- Brief
The lines to be extracted run from the start of the listing through the line containing "Definition with_updated_at (ts"; copy them exactly and nothing else.
───── Available data
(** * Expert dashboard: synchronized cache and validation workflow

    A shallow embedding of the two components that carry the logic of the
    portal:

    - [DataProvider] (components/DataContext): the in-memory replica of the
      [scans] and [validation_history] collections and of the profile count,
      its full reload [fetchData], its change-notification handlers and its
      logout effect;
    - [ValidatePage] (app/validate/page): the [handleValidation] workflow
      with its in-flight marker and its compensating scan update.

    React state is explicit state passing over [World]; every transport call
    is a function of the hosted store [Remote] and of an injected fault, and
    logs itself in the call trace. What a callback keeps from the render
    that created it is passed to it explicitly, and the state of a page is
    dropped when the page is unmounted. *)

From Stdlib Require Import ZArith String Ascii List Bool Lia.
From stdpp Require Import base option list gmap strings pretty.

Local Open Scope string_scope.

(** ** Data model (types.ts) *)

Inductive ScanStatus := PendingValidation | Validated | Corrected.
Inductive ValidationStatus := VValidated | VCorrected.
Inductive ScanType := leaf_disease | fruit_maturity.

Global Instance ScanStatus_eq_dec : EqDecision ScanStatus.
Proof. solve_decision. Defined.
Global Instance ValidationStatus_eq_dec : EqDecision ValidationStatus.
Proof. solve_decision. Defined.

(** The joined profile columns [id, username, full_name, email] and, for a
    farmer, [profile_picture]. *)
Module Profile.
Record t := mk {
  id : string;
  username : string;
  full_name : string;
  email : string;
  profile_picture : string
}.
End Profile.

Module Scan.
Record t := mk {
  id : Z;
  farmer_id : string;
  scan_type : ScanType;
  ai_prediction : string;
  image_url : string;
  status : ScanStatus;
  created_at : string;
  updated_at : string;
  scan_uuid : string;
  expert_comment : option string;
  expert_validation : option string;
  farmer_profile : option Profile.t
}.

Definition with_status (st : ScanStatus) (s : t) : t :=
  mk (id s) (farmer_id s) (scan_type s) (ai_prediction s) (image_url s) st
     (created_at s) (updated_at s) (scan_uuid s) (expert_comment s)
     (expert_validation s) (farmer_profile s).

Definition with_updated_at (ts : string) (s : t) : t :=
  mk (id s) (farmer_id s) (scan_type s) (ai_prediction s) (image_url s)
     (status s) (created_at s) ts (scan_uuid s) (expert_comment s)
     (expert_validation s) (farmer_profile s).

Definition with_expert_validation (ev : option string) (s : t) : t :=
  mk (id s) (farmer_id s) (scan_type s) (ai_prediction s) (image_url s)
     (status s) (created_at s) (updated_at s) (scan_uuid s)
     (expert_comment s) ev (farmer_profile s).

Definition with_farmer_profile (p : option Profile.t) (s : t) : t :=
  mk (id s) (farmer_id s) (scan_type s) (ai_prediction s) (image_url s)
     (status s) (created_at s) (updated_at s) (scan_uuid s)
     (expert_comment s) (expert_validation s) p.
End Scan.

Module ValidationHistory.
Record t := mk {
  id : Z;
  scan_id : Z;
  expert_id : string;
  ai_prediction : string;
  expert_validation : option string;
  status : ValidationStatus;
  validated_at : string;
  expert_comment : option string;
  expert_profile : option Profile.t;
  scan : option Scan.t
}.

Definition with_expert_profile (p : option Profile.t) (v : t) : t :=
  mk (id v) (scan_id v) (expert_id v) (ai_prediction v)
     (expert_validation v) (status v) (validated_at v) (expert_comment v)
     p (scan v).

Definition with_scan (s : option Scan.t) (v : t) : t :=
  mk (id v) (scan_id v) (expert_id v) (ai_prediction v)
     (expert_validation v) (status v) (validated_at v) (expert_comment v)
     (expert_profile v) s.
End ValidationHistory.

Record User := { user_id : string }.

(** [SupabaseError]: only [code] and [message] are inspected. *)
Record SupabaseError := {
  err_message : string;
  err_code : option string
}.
──────────
- Task result
(** * Expert dashboard: synchronized cache and validation workflow

    A shallow embedding of the two components that carry the logic of the
    portal:

    - [DataProvider] (components/DataContext): the in-memory replica of the
      [scans] and [validation_history] collections and of the profile count,
      its full reload [fetchData], its change-notification handlers and its
      logout effect;
    - [ValidatePage] (app/validate/page): the [handleValidation] workflow
      with its in-flight marker and its compensating scan update.

    React state is explicit state passing over [World]; every transport call
    is a function of the hosted store [Remote] and of an injected fault, and
    logs itself in the call trace. What a callback keeps from the render
    that created it is passed to it explicitly, and the state of a page is
    dropped when the page is unmounted. *)

From Stdlib Require Import ZArith String Ascii List Bool Lia.
From stdpp Require Import base option list gmap strings pretty.

Local Open Scope string_scope.

(** ** Data model (types.ts) *)

Inductive ScanStatus := PendingValidation | Validated | Corrected.
Inductive ValidationStatus := VValidated | VCorrected.
Inductive ScanType := leaf_disease | fruit_maturity.

Global Instance ScanStatus_eq_dec : EqDecision ScanStatus.
Proof. solve_decision. Defined.
Global Instance ValidationStatus_eq_dec : EqDecision ValidationStatus.
Proof. solve_decision. Defined.

(** The joined profile columns [id, username, full_name, email] and, for a
    farmer, [profile_picture]. *)
Module Profile.
Record t := mk {
  id : string;
  username : string;
  full_name : string;
  email : string;
  profile_picture : string
}.
End Profile.

Module Scan.
Record t := mk {
  id : Z;
  farmer_id : string;
  scan_type : ScanType;
  ai_prediction : string;
  image_url : string;
  status : ScanStatus;
  created_at : string;
  updated_at : string;
  scan_uuid : string;
  expert_comment : option string;
  expert_validation : option string;
  farmer_profile : option Profile.t
}.

Definition with_status (st : ScanStatus) (s : t) : t :=
  mk (id s) (farmer_id s) (scan_type s) (ai_prediction s) (image_url s) st
     (created_at s) (updated_at s) (scan_uuid s) (expert_comment s)
     (expert_validation s) (farmer_profile s).

Definition with_updated_at (ts : string) (s : t) : t :=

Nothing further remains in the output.